Supreme Court gives the go ahead for negligence and human rights claims for British servicemen deaths in Iraq
19 June 2013
Smith and Others (Appellants) v The Ministry of Defence (Respondent); Ellis and another (FC) (Respondents) v Ministry of Defence (Appellant); Allbutt and others (FC) (Respondents) v The Ministry of Defence (Appellant)  UKSC 41 – read judgment
The Court has ruled that the negligence claims taken by the families of servicemen injured or killed in Iraq should not be struck out on the ground of combat immunity, and that they were within the UK’s jurisdiction for the purposes of the Convention at the time of their deaths.
The effect of the Court’s decision is that all three sets of claims may proceed to trial. The following summary is based on the Supreme Court’s press report; a full analysis of the judgment will be posted shortly.
These proceedings concern three sets of claims which arise out of the deaths of three young British servicemen and the serious injuries of two other young British servicemen in Iraq. The first set (“the Challenger claims”) arise from a “friendly fire” incident involving British tanks which caused the death of Cpl Stephen Allbutt and the serious injury of Lance Cpl Daniel Twiddy and Tpr Andrew Julien. They are brought in negligence and allege failures by the Ministry of Defence (“the MoD”) to properly equip the tanks involved and to give soldiers adequate recognition training. The second set (“the Snatch Land Rover claims”) arise from the deaths of Pte Phillip Hewett (son of the claimant Susan Smith) and Pte Lee Ellis (father of the claimant Courtney Ellis and brother of the claimant Karla Ellis) by the detonation of improvised explosive devices level with the Snatch Land Rovers in which the soldiers were travelling. The claimants all claim that the MoD breached the implied positive obligation in Article 2 of the European Convention on Human Rights (“the Convention”) to take preventive measures to protect life in the light of the real and immediate risk to life of soldiers who were required to patrol in Snatch Land Rovers. The third (“the Ellis negligence claim”) is brought by Courtney Ellis in negligence and is based on various alleged failures on the part of the MoD [1 – 12].
The MoD argued that the Snatch Land Rover claims under Article 2 should be struck out because at the time of their deaths Pte Hewett and Pte Ellis were not within the jurisdiction of the UK for the purposes of the Convention, and because on the facts as pleaded the MoD did not owe a duty to them at the time of their deaths under article 2. It also argued that the Challenger claims and the Ellis negligence claim should all be struck out (1) on the principle of combat immunity (which operates to exclude liability for negligence in respect of the acts or omissions of those engaged in active operations against the enemy), and (2) because it would not be fair, just or reasonable to impose a duty of care on the MoD in the circumstances of those cases .
The High Court and Court of Appeal considered these arguments. The effect of the Court of Appeal’s judgment was that: (1) the Snatch Land Rover claims under Article 2 should be struck out because the deceased were outside the jurisdiction of the UK for the purposes of the Convention and there was no basis for extra-territorial jurisdiction; and (2) the Challenger claims and the Ellis negligence claim should proceed to trial .
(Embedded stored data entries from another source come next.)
(** ** Properties of the builders *)

(** C1.  On every instance whose lists reach the length of [f_vals] and
    whose stages ask for at most 25 identity blocks, [resnet.model()]
    returns a model whose layers are, in order: the rescaling of the
    inputs with its padding and the optional flip, the first
    convolution, then for each index [i] from 0 to [len(f_vals) - 1] one
    [ConvolutionBlock] with [f = f_vals[i]], [filters = filter_sets[i]],
    [s = s_vals[i]] followed by [i_vals[i]] [IdentityBlock]s (none when
    [i_vals[i]] is negative), and only then average pooling, flatten and
    the softmax layer.  These are all the instances on which [model()]
    returns. *)
Theorem resnet_builds_stage_stack (sd : tensor -> nat -> option Z)
  (s : resnet.t) :
  (well_formed s ->
   exists m X,
     outcome (resnet.model sd) s = Ok m
     /\ layers_of m
        = (rescaling s ++ stem
           ++ flat_map (stage_blocks s) (seq 0 (List.length (resnet.f_vals s)))
           ++ head sd s X)%list
     /\ forall i, (i < List.length (resnet.f_vals s))%nat ->
          exists f filters sv ib ids,
            getitem (resnet.f_vals s) (Z.of_nat i) = Ok f
            /\ getitem (resnet.filter_sets s) (Z.of_nat i) = Ok filters
            /\ getitem (resnet.s_vals s) (Z.of_nat i) = Ok sv
            /\ getitem (resnet.i_vals s) (Z.of_nat i) = Ok ib
            /\ stage_blocks s i
               = ConvolutionBlock f filters (Z.of_nat i + 1) "a" sv
                   (resnet.normalization s) :: ids
            /\ Z.of_nat (List.length ids) = Z.max 0 ib
            /\ Forall (fun l => exists block,
                         l = IdentityBlock f filters (Z.of_nat i + 1) block
                               (resnet.normalization s)) ids)
  /\ (forall m, outcome (resnet.model sd) s = Ok m -> well_formed s).
Proof.
  split; [|intros m Hm; apply (resnet_returns sd s m Hm)].
  intros Hwf.
  destruct (yields_run _ _ _ _ (resnet_model_ok sd s Hwf)) as [_ Hout].
  eexists _, _. split; [exact Hout|]. split.
  - unfold layers_of, resnet_result, front, stage_stack.
    cbn [arch applied]. now rewrite <- !app_assoc.
  - intros i Hi.
    destruct (proj1 (well_formed_spec s) Hwf i Hi) as (H1 & H2 & H3 & _).
    exists (nth i (resnet.f_vals s) 0), (nth i (resnet.filter_sets s) []),
      (nth i (resnet.s_vals s) 0), (nth i (resnet.i_vals s) 0).
    eexists. repeat split; try (apply getitem_nat; assumption).
    + unfold identity_blocks. rewrite length_map, length_seq. lia.
    + apply Forall_forall. intros l Hl. apply in_map_iff in Hl.
      destruct Hl as (j & <- & _). eexists. reflexivity.
Qed.
(** * Pastel 2048: the board engine of [src/App.tsx] and of its tile-list
      variant

    The repository holds two versions of the game component.  [src/App.tsx]
    keeps the board as a grid [number[][]]; the second file (the one with
    animated tiles) keeps a list of [Tile] objects and rebuilds a grid from
    it with [tilesToGrid].  Both are embedded here, each in its own module,
    under the names the sources use.

    Numbers.  Tile values, scores and coordinates are JavaScript numbers that
    only ever hold integers far below 2^53; they are modelled by [Z].  Array
    indices that the source draws from [for] loops bounded by [GRID_SIZE] are
    [nat].  The two calls of [Math.random()] in [addRandomTile] are inputs of
    the model: rationals [r] with [0 <= r < 1].  The coordinates of a touch,
    read by [handleTouchEnd], are doubles, taken as the rationals they are;
    their subtraction, which rounds, is a parameter of the model. *)

From Stdlib Require Import String Ascii DecimalString DecimalZ DecimalPos.
From Stdlib Require Import ZArith List Bool Lia QArith Qround Qabs Lqa.
From Stdlib Require Import Sorting.Sorted.
(* [length] is the lists' one, not [String.length]. *)
Import Corelib.Init.Datatypes.
Import ListNotations.

Local Open Scope string_scope.
Local Open Scope list_scope.
Local Open Scope Z_scope.

(** ** Shared constants and array primitives *)

Definition GRID_SIZE : nat := 4.

(** [type Direction = 'up' | 'down' | 'left' | 'right'] *)
Inductive Direction : Type := Up | Down | Left | Right.

(** [a[i] = x].  Every write of the sources has [i < a.length] (the indices
    come from loops bounded by [GRID_SIZE] over arrays of that length), so the
    JavaScript extension of an array by an out-of-range write never happens;
    out of range the model leaves the list as it is. *)
Fixpoint set_nth {A : Type} (i : nat) (x : A) (l : list A) : list A :=
  match l, i with
  | [], _ => []
  | _ :: t, O => x :: t
  | h :: t, S i' => h :: set_nth i' x t
  end.

(** [a.splice(i, 1)]: remove the element at index [i]. *)
Definition splice1 {A : Type} (i : nat) (l : list A) : list A :=
  firstn i l ++ skipn (S i) l.

(** [String(n)] for an integer [n]: decimal digits, with a leading [-] when
    negative (JavaScript prints integers this way up to 10^21, far above any
    tile value), and [a.join(',')]. *)
Definition numToString (n : Z) : string :=
  NilZero.string_of_int (Z.to_int n).

Definition join (a : list Z) : string :=
  String.concat "," (map numToString a).

(** The inputs of [Math.random()]. *)
Definition unit_interval (r : Q) : Prop := (0 <= r)%Q /\ (r < 1)%Q.

Definition Qltb (x y : Q) : bool := negb (Qle_bool y x).

(** [Math.floor(Math.random() * n)] *)
Definition randIndex (r : Q) (n : nat) : nat :=
  Z.to_nat (Qfloor (r * inject_Z (Z.of_nat n))).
The following issues were before the Supreme Court. (1) In relation to the Snatch Land Rover claims, whether at the time of their deaths Pte Hewett and Pte Ellis were within the jurisdiction of the UK for the purposes of the Convention. (2) If they were, whether – and if so, the extent to which – article 2 imposes positive obligations on the UK with a view to preventing the deaths of its own soldiers in active operations against the enemy. (3) In relation to the Challenger claims and the Ellis negligence claim, whether the allegations of negligence should be struck out because they fall within the scope of combat immunity or because it would not be fair, just or reasonable to impose a duty to take care to protect against death or injury in the circumstances .
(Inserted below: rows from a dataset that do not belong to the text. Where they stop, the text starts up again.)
(** * Splitting a manifest document *)

(** [strings.Split(s, sep)] for a separator that is not empty: the pieces
    of [s] between the occurrences of [sep], each occurrence found from
    the left after the one before.  [skip] counts the characters of a
    found separator that are still to pass. *)
Fixpoint strings_Split_from (sep s : string) (skip : nat) : list string :=
  match s with
  | EmptyString => [EmptyString]
  | String c s' =>
      match skip with
      | S k => strings_Split_from sep s' k
      | 0 =>
          if String.prefix sep s
          then EmptyString :: strings_Split_from sep s' (String.length sep - 1)
          else match strings_Split_from sep s' 0 with
               | piece :: pieces => String c piece :: pieces
               | [] => [String c EmptyString]
               end
      end
  end.

Definition strings_Split (s sep : string) : list string :=
  strings_Split_from sep s 0.

(** [strings.Join]. *)
Fixpoint strings_Join (a : list string) (sep : string) : string :=
  match a with
  | [] => EmptyString
  | [x] => x
  | x :: rest => x +:+ sep +:+ strings_Join rest sep
  end.

Definition manifestSep : string := newline +:+ "---" +:+ newline.

(** [fmt.Sprintf("manifest-%d", i)]. *)
Definition manifestKey (i : nat) : string := "manifest-" +:+ pretty i.

(** The loop of [splitManifests] from index [i] on. *)
Fixpoint splitManifests_range (tmp : list string) (i : nat)
    (res : gmap string string) : gmap string string :=
  match tmp with
  | [] => res
  | d :: rest => splitManifests_range rest (S i) (<[manifestKey i := d]> res)
  end.

Definition splitManifests (bigfile : string) : gmap string string :=
  splitManifests_range (strings_Split bigfile manifestSep) 0 ∅.

(** * More requests to run the handlers on *)

Module cases.

(** A client of another version than the server's. *)
Definition outdated : ctx_Context :=
  Some {[ "x-helm-api-client" := ["1.0.0"] ]}.

(** A list request that starts at the release named foo. *)
Definition listingFrom : ListReleasesRequest :=
  mkListReleasesRequest 0 "foo" ListSort_NAME EmptyString ListSort_ASC [].

(** foo superseded at version 1 with a manifest the orchestrator refuses,
    and deployed at version 2. *)
Definition brokenStore : list Release :=
  [fixture.stored 1 Status_SUPERSEDED "bad";
   fixture.stored 2 Status_DEPLOYED "kind: Secret"].

Definition upgradeDryRun : UpdateReleaseRequest :=
  mkUpdateReleaseRequest "foo" (Some fixture.chart) None true false.

Definition rollbackDryRun : RollbackReleaseRequest :=
  mkRollbackReleaseRequest "foo" true false 0.

(** A release as the preparation of an install leaves it. *)
Definition prepared : Release :=
  fixture.stored 1 Status_UNKNOWN "kind: ConfigMap".

Definition installNoChart : InstallReleaseRequest :=
  mkInstallReleaseRequest None None false "foo" false "default" false.

Definition installNoHooks : InstallReleaseRequest :=
  mkInstallReleaseRequest (Some fixture.chart) None false "foo" true "default"
                          false.

Definition content : GetReleaseContentRequest :=
  mkGetReleaseContentRequest "foo" 1.


End cases.
(** * Facts about the monad *)

Section MonadFacts.
Context {St K : Type}.
Implicit Types w : World St K.

Lemma bind_run {A B} (m : M St K A) (f : A → M St K B) w :
  (m ≫= f) w =
  match m w with
  | (Ok a, w') => f a w'
  | (Panicked p, w') => (Panicked p, w')
  end.
Proof. reflexivity. Qed.

Lemma bind_Ok {A B} (m : M St K A) (f : A → M St K B) w a w1 :
  m w = (Ok a, w1) → (m ≫= f) w = f a w1.
Proof. intros H. rewrite bind_run, H. reflexivity. Qed.

Lemma bind_Ok_inv {A B} (m : M St K A) (f : A → M St K B) w b w' :
  (m ≫= f) w = (Ok b, w') →
  ∃ a w1, m w = (Ok a, w1) ∧ f a w1 = (Ok b, w').
Proof.
  rewrite bind_run. destruct (m w) as [[a|p] w1]; [eauto | discriminate].
Qed.

Lemma ret_run {A} (a : A) w : (mret a : M St K A) w = (Ok a, w).
Proof. reflexivity. Qed.

Lemma within_ret {A} P (a : A) : Within P (mret a : M St K A).
Proof. intros w. split; [done|]. exists []. by rewrite app_nil_r. Qed.

Lemma within_panic {A} P p : Within P (panic p : M St K A).
Proof. intros w. split; [done|]. exists []. by rewrite app_nil_r. Qed.

Lemma within_deref {A} P (ptr : option A) : Within P (deref ptr : M St K A).
Proof. destruct ptr; [apply within_ret | apply within_panic]. Qed.

Lemma within_bind {A B} P (m : M St K A) (f : A → M St K B) :
  Within P m → (∀ a, Within P (f a)) → Within P (m ≫= f).
Proof.
  intros Hm Hf w. rewrite bind_run.
  destruct (Hm w) as [Hs [d [Hc Hd]]].
  destruct (m w) as [[a|p] w1]; simpl in *.
  - destruct (Hf a w1) as [Hs' [d' [Hc' Hd']]].
    split; [congruence|]. exists (d ++ d').
    rewrite Hc', Hc, assoc_L by apply _. split; [done|]. by apply Forall_app.
  - split; [done|]. by exists d.
Qed.

Lemma within_call P c : P c = true → Within P (call c : M St K unit).
Proof.
  intros Hc w. split; [done|]. exists [c]. split; [done|]. by constructor.
Qed.

Lemma within_store_read {A} P (f : St → A) : Within P (store_read f : M St K A).
Proof. intros w. split; [done|]. exists []. by rewrite app_nil_r. Qed.

Lemma within_kube_call {A} P (f : K → K * A) : Within P (kube_call f : M St K A).
Proof.
  intros w. unfold kube_call. destruct (f (w_kube w)) as [k a]. simpl.
  split; [done|]. exists []. by rewrite app_nil_r.
Qed.

Lemma within_tick P : Within P (tick : M St K nat).
Proof. intros w. split; [done|]. exists []. by rewrite app_nil_r. Qed.

Lemma within_fresh P : Within P (fresh : M St K nat).
Proof. intros w. split; [done|]. exists []. by rewrite app_nil_r. Qed.

Lemma within_mono {A} (P Q : Call → bool) (m : M St K A) :
  (∀ c, P c = true → Q c = true) → Within P m → Within Q m.
Proof.
  intros HPQ Hm w. destruct (Hm w) as [Hs [d [Hc Hd]]].
  split; [done|]. exists d. split; [done|].
  eapply Forall_impl; [exact Hd|]. auto.
Qed.

Lemma within_run {A} P (m : M St K A) w o w' :
  Within P m → m w = (o, w') →
  w_releases w' = w_releases w ∧
  ∃ d, w_calls w' = w_calls w ++ d ∧ Forall (λ c, P c = true) d.
Proof. intros Hm Hr. specialize (Hm w). by rewrite Hr in Hm. Qed.

End MonadFacts.

Create HintDb within.

#[global] Hint Resolve within_ret within_panic within_deref within_store_read
  within_kube_call within_tick within_fresh : within.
The Court held unanimously that, in relation to the Snatch Land Rover claims, Pte Hewett and Pte Ellis were within the UK’s jurisdiction for the purposes of the Convention at the time of their deaths. By a majority (Lords Mance, Wilson and Carnwath dissenting), the Court holds that: (i) the Snatch Land Rover claims should not be struck out on the ground that the claims are not within the scope of Article 2 ; and (ii) the Challenger claims and Ellis negligence claim should not be struck out on the ground of combat immunity or on the ground that it would not be fair, just or reasonable to extend the MoD’s duty of care to those cases . The effect of the Court’s decision is that all three sets of claims may proceed to trial.
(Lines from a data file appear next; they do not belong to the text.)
(** The latest session of a pair, as [stats] selects it. *)
Lemma latest_session (g u : Z) (t : list Row) :
  match (limit 1 (order_desc (select [EqGuild g; EqUser u] t))).*2 with
  | [] => ∀ r, r ∈ t → ¬ (guild_id r = g ∧ user_id r = u)
  | ses :: _ =>
      ses ∈ t ∧ guild_id ses = g ∧ user_id ses = u ∧
      ∀ r, r ∈ t → guild_id r = g → user_id r = u →
           String.leb (join_time r) (join_time ses)
  end.
Proof.
  unfold limit.
  destruct (order_desc (select [EqGuild g; EqUser u] t)) as [|[i ses] rest] eqn:E; simpl.
  - intros r Hr [Hg Hu]. apply list_elem_of_lookup in Hr as [j Hj].
    assert (Hin : (j, r) ∈ select [EqGuild g; EqUser u] t).
    { apply elem_of_select. split; [done|]. by repeat constructor. }
    unfold order_desc in E.
    rewrite <- (merge_sort_Permutation later_first), E in Hin.
    by apply not_elem_of_nil in Hin.
  - apply order_desc_head in E as [Hin Hmax].
    apply elem_of_select in Hin as [Hl Hf].
    rewrite !Forall_cons in Hf. simpl in Hf. destruct Hf as (Hg & Hu & _).
    split; [by eapply list_elem_of_lookup_2|]. split; [done|]. split; [done|].
    intros r Hr Hrg Hru. apply list_elem_of_lookup in Hr as [j Hj].
    apply (Hmax (j, r)). apply elem_of_select. split; [done|].
    by repeat constructor.
Qed.

(** X9: on a table that the program itself has written (any events from
    the fresh state), [stats] never raises: the channel keys written by
    [on_member_remove] are read back by [int], and exactly one text is
    sent, with the state unchanged. *)
Theorem stats_answers_on_own_tables
    (evs : list Event) (ctx : Context) (member : option Member) :
  ∃ text, stats ctx member (run evs init) = Ret tt (run evs init) [text].
Proof.
  assert (Hk : numeric_keys (sessions (run evs init))).
  { apply numeric_keys_run. intros r cc k Hr. by apply not_elem_of_nil in Hr. }
  set (st := run evs init) in *. clearbody st.
  rewrite stats_unfold.
  pose proof (latest_session (g_id (ctx_guild ctx))
                (m_id (default (ctx_author ctx) member)) (sessions st)) as Hl.
  destruct ((limit 1 (order_desc (select _ (sessions st)))).*2) as [|ses rest];
    [by eexists|].
  destruct Hl as (Hin & _). cbv zeta.
  destruct (channel_counts ses) as [cc|] eqn:Ecc; [|by eexists].
  cbn [fmap option_fmap option_map].
  destruct (map_to_list cc) as [|item items] eqn:Eitems; [by eexists|].
  destruct (map_m_count_line_numeric (ctx_guild ctx) (item :: items) st)
    as [lines ->]; [|by eexists].
  intros [k n] Hitem. rewrite <- Eitems in Hitem.
  apply elem_of_map_to_list in Hitem. simpl. eapply Hk; [done..|by eexists].
Qed.

(** X10: when the user has session rows in the guild, [stats] reports the
    latest of them: whenever it returns, it has sent one text whose first
    lines give the mention, the join time of a row of the pair that no other
    row of the pair is later than, and its leave time, or "still here" when
    that is null or empty; the only line after the heading is "No messages
    recorded." when the row has no counts. *)
Theorem stats_reports_latest_session
    (ctx : Context) (member : option Member) (st : State) :
  let target := default (ctx_author ctx) member in
  (∃ r, r ∈ sessions st ∧ guild_id r = g_id (ctx_guild ctx) ∧
        user_id r = m_id target) →
  raised (stats ctx member st) = None →
  ∃ ses count_lines,
    ses ∈ sessions st ∧
    guild_id ses = g_id (ctx_guild ctx) ∧ user_id ses = m_id target ∧
    (∀ r, r ∈ sessions st → guild_id r = g_id (ctx_guild ctx) →
          user_id r = m_id target →
          String.leb (join_time r) (join_time ses)) ∧
    res_sent (stats ctx member st) =
      [ Py.join nl
          ([ "**Session for " +:+ m_mention target +:+ ":**";
             "• Joined: `" +:+ join_time ses +:+ "`";
             "• Left:   `" +:+ Py.or_else (leave_time ses) "still here" +:+ "`";
             "";
             "**Message counts:**" ] ++ count_lines) ] ∧
    (channel_counts ses = None ∨ channel_counts ses = Some ∅ →
     count_lines = ["• No messages recorded."]).
Proof.
  intros target (r0 & Hr0 & Hg0 & Hu0). rewrite stats_unfold. fold target.
  pose proof (latest_session (g_id (ctx_guild ctx)) (m_id target) (sessions st)) as Hl.
  destruct ((limit 1 (order_desc (select _ (sessions st)))).*2) as [|ses rest].
  { destruct (Hl r0 Hr0). done. }
  destruct Hl as (Hin & Hg & Hu & Hmax). cbv zeta. intros Hret.
  destruct (channel_counts ses) as [cc|] eqn:Ecc;
    cbn [fmap option_fmap option_map] in Hret |- *.
  - destruct (map_to_list cc) as [|item items] eqn:Eitems.
    + exists ses, ["• No messages recorded."]. split_and!; try done.
    + destruct (map_m_count_line_silent (ctx_guild ctx) (item :: items) st)
        as [Hsent _].
      destruct (map_m (count_line (ctx_guild ctx)) (item :: items) st)
        as [lines st1 out1|e st1 out1]; [|done].
      simpl in Hsent. subst out1. exists ses, lines. split_and!; try done.
      intros [Hnone|Hempty]; [congruence|].
      rewrite Hempty in Ecc. injection Ecc as <-.
      by rewrite map_to_list_empty in Eitems.
  - exists ses, ["• No messages recorded."]. split_and!; done.
Qed.

Lemma stats_reports_latest_session_witness :
  ∃ ses count_lines,
    ses ∈ sessions two_open ∧
    res_sent (stats moderator_ctx None two_open) =
      [ Py.join nl
          ([ "**Session for " +:+ "<@2>" +:+ ":**";
             "• Joined: `" +:+ join_time ses +:+ "`";
             "• Left:   `" +:+ Py.or_else (leave_time ses) "still here" +:+ "`";
             "";
             "**Message counts:**" ] ++ count_lines) ].
Proof.
  destruct (stats_reports_latest_session moderator_ctx None two_open)
    as (ses & count_lines & Hin & _ & _ & _ & Hs & _).
  - eexists. split; [left|]. split; reflexivity.
  - reflexivity.
  - exists ses, count_lines. split; [exact Hin|exact Hs].
Defined.

Example stats_shows_the_later_open_session :
  res_sent (stats moderator_ctx None two_open) =
    [ Py.join nl [ "**Session for <@2>:**"; "• Joined: `T1`";
                   "• Left:   `still here`"; ""; "**Message counts:**";
                   "• No messages recorded." ] ].
Proof. vm_compute. reflexivity. Qed.

(** ** Messages and commands *)

Lemma bind_step {A B} (m : M A) (k : A → M B) (a : A) (st st1 : State) :
  m st = Ret a st1 [] → bind m k st = k a st1.
Proof. intros Hm. unfold bind. rewrite Hm. by destruct (k a st1). Qed.

Lemma counters_incr_returns (g u c : Z) (st : State) :
  ∃ st1, counters_incr g u c st = Ret tt st1 [].
Proof.
  unfold counters_incr. rewrite (bind_step _ _ _ _ _ (counters_guild_eq g st)).
  by eexists.
Qed.

(** A guild message of a non-bot author ends in [process_commands]. *)
Lemma on_message_ends_in_commands (message : Message) (gd : Guild) (st : State) :
  m_bot (author message) = false →
  guild message = Some gd →
  ∃ st1, on_message message st = process_commands message gd st1.
Proof.
  intros Hbot Hg. unfold on_message. rewrite Hbot, Hg.
  rewrite (bind_step _ _ _ _ _ (counters_guild_eq (g_id gd) st)).
  case_decide.
  - match goal with |- context [counters_incr ?g ?u ?c] =>
      destruct (counters_incr_returns g u c
                  {| sessions := sessions st;
                     message_counters := touched (g_id gd) (message_counters st) |})
        as [st1 Hst1] end.
    rewrite (bind_step _ _ _ _ _ Hst1). by eexists.
  - rewrite (bind_step _ _ tt _ _ eq_refl). by eexists.
Qed.

(** X11: a message whose author lacks the manage-guild permission gets no
    answer from the commands of the program: whether it invokes [stats],
    [active] or nothing, and whether it is counted, dropped or makes the
    handler raise, [on_message] sends no text. *)
Theorem on_message_silent_without_permission (message : Message) (st : State) :
  m_manage_guild (author message) = false →
  res_sent (on_message message st) = [].
Proof.
  intros Hperm.
  destruct (m_bot (author message)) eqn:Hbot.
  { unfold on_message. by rewrite Hbot. }
  destruct (guild message) as [gd|] eqn:Hg.
  - destruct (on_message_ends_in_commands message gd st Hbot Hg) as [st1 ->].
    unfold process_commands. destruct (invocation message); [|done].
    unfold catch, invoke. simpl. by rewrite Hperm.
  - unfold on_message. by rewrite Hbot, Hg.
Qed.

Lemma on_message_silent_without_permission_witness :
  m_bot (author guest_asks_active) = false ∧
  res_sent (on_message guest_asks_active two_open) = [].
Proof.
  split; [reflexivity|].
  apply (on_message_silent_without_permission guest_asks_active two_open).
  reflexivity.
Defined.

(** The same message from a moderator is answered. *)
Example on_message_answers_a_moderator :
  res_sent (on_message moderator_asks_active two_open) =
    ["**Active sessions:** <@2>"].
Proof. vm_compute. reflexivity. Qed.

(** X12: no message changes the session table: after any messages (from
    bots or not, in a guild or direct, with or without a command, counted or
    dropped) the table is the one before. *)
Theorem messages_never_change_sessions (msgs : list Message) (st : State) :
  sessions (run (MessageCreate <$> msgs) st) = sessions st.
Proof.
  revert st. induction msgs as [|m rest IH]; intros st; [done|].
  rewrite fmap_cons, run_cons, IH. apply sessions_on_message.
Qed.

(** X13: a message that arrives after the leave is dropped: once
    [on_member_remove] has run for a member, a message of that user in that
    guild raises nothing and leaves the whole state, table and counter,
    unchanged. *)
Theorem message_after_leave_is_dropped
    (member : Member) (now : string) (message : Message) (gd : Guild) (st : State) :
  m_bot (author message) = false →
  guild message = Some gd →
  g_id gd = m_guild member →
  m_id (author message) = m_id member →
  let st1 := res_state (on_member_remove member now st) in
  raised (on_message message st1) = None ∧
  res_state (on_message message st1) = st1.
Proof.
  intros Hbot Hg Hgd Hu. rewrite on_member_remove_eq. simpl.
  match goal with |- context [on_message message ?s] =>
    destruct (on_message_guild message gd s Hbot Hg) as [out ->] end.
  simpl. rewrite Hgd, Hu, entry_delete. split; [done|].
  rewrite touched_present; [done|]. rewrite lookup_insert_eq. by eexists.
Qed.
Reasoning behind the judgment
Issue 1: Convention jurisdiction
In its judgment of July 2011 in the Al-Skeini case, the European Court of Human Rights decided that six Iraqi civilians who had died as a result of the actions of British armed forces in Iraq were within the UK’s jurisdiction for the purposes of the Convention. The judgment does not answer issue 1 directly, but elements can be extracted from it which point clearly to the conclusion that the Court reaches in this case. It formulates a relatively general principle that extra-territorial jurisdiction can exist whenever a state through its agents exercises authority and control over an individual. It also indicated that Convention rights can be “divided and tailored” to the particular circumstances of the extra-territorial act in question, as opposed to being an indivisible package. A state’s extra-territorial jurisdiction over local inhabitants exists because of the authority and control that is exercised over them as a result of the authority and control that the state has over its own armed forces. They are all brought within the state’s jurisdiction by the application of the same general principle [42 – 52].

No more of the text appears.